** Exercise **
A single stretch of the material below is to be transcribed exactly, starting at the line with "(* ===== verification/_CoqProject ===== *)" and ending after the line with "Coherence.v".

......

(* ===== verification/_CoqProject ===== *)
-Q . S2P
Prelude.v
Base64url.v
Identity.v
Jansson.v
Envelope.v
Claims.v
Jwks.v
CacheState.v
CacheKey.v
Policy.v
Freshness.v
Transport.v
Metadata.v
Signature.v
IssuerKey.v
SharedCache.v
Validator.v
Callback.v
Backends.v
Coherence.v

......

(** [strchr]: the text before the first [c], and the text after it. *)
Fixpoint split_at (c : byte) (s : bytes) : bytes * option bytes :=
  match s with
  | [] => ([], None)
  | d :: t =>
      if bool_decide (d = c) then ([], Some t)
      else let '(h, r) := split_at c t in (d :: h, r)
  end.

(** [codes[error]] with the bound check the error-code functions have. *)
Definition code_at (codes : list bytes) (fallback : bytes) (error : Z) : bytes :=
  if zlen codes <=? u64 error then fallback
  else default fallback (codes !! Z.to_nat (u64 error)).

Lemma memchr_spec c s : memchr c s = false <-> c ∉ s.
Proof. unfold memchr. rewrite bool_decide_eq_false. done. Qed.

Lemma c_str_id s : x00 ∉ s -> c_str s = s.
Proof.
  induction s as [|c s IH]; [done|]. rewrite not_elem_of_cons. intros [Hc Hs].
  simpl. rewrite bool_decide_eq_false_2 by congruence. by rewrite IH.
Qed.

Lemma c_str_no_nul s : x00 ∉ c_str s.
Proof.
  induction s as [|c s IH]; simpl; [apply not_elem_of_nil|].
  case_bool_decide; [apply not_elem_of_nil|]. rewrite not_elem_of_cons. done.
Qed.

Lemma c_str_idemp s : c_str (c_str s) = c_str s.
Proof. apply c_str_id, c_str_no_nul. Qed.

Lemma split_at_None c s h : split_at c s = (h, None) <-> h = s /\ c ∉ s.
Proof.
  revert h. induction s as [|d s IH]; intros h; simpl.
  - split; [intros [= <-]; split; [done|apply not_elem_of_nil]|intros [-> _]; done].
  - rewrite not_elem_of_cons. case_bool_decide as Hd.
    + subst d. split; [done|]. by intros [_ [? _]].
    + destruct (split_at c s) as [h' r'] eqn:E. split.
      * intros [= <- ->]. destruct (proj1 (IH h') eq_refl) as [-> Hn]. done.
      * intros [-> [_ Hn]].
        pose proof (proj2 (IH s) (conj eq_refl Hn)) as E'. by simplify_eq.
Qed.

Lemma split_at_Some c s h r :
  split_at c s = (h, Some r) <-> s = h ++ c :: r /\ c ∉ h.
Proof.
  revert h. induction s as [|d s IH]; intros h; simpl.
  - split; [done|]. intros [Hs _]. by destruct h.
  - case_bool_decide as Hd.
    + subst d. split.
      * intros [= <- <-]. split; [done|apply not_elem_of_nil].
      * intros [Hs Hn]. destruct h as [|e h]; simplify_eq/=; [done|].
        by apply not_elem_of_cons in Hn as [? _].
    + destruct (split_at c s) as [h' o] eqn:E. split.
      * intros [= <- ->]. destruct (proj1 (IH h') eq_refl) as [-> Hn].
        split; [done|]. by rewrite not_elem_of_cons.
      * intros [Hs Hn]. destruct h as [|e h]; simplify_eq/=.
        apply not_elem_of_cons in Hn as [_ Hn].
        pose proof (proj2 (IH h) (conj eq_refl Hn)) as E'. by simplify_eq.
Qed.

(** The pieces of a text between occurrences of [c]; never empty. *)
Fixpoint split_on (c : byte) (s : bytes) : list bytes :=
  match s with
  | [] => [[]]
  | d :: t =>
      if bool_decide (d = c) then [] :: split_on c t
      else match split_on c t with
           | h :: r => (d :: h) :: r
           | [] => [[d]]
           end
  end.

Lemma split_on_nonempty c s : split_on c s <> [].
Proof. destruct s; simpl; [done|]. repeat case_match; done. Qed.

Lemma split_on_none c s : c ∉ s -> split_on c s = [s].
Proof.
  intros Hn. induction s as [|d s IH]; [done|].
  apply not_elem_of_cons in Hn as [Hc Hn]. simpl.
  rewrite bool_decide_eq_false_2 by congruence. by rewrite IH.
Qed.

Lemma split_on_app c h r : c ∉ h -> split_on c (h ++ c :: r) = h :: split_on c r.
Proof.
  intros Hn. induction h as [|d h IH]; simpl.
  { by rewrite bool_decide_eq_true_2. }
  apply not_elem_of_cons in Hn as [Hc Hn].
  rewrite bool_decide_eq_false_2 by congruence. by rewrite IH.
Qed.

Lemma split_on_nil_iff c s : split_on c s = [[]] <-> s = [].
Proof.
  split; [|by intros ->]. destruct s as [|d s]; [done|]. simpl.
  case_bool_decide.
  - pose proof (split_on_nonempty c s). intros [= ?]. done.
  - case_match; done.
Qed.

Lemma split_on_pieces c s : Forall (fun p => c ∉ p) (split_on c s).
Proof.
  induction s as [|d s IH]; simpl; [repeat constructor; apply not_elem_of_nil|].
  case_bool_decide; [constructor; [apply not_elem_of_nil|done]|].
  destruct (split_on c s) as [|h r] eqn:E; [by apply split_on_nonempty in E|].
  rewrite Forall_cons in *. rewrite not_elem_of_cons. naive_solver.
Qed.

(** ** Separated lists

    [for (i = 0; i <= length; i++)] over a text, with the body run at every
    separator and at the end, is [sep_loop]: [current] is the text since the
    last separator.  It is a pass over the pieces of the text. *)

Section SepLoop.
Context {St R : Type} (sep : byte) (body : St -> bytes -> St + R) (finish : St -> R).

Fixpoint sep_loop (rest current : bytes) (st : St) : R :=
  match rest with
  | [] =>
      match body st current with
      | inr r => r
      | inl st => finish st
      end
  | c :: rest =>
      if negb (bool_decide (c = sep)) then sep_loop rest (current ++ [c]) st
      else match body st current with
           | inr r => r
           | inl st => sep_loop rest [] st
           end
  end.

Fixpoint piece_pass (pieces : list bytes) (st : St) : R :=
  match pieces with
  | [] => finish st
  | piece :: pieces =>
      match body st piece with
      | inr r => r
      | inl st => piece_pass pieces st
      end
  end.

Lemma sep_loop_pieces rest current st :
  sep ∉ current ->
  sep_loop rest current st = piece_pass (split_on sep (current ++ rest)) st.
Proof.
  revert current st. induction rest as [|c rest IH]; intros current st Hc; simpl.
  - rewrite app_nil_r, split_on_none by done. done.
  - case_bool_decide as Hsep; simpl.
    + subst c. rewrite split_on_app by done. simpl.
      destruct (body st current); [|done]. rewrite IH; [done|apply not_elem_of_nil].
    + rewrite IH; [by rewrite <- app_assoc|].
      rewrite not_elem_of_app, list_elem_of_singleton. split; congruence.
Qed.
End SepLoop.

......

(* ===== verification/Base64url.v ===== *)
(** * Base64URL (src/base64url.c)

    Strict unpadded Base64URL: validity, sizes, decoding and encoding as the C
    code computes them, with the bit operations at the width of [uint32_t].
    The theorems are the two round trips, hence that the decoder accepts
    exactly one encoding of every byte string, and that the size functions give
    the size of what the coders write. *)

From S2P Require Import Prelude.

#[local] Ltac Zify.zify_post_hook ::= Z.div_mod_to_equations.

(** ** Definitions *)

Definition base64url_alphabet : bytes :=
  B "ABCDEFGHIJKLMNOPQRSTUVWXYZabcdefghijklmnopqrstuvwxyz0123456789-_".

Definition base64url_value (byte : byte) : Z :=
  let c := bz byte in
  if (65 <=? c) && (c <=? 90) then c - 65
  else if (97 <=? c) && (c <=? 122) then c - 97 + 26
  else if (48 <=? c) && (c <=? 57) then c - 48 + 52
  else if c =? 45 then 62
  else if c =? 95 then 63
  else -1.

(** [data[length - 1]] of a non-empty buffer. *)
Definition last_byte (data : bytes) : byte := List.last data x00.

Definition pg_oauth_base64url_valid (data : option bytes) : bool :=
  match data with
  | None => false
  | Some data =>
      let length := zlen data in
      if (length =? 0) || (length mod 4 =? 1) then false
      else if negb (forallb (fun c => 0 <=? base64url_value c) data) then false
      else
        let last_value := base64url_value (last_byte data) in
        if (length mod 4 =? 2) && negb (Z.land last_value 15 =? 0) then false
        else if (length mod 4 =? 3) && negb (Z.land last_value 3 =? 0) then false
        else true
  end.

......

** Task result **
(* ===== verification/_CoqProject ===== *)
-Q . S2P
Prelude.v
Base64url.v
Identity.v
Jansson.v
Envelope.v
Claims.v
Jwks.v
CacheState.v
CacheKey.v
Policy.v
Freshness.v
Transport.v
Metadata.v
Signature.v
IssuerKey.v
SharedCache.v
Validator.v
Callback.v
Backends.v
Coherence.v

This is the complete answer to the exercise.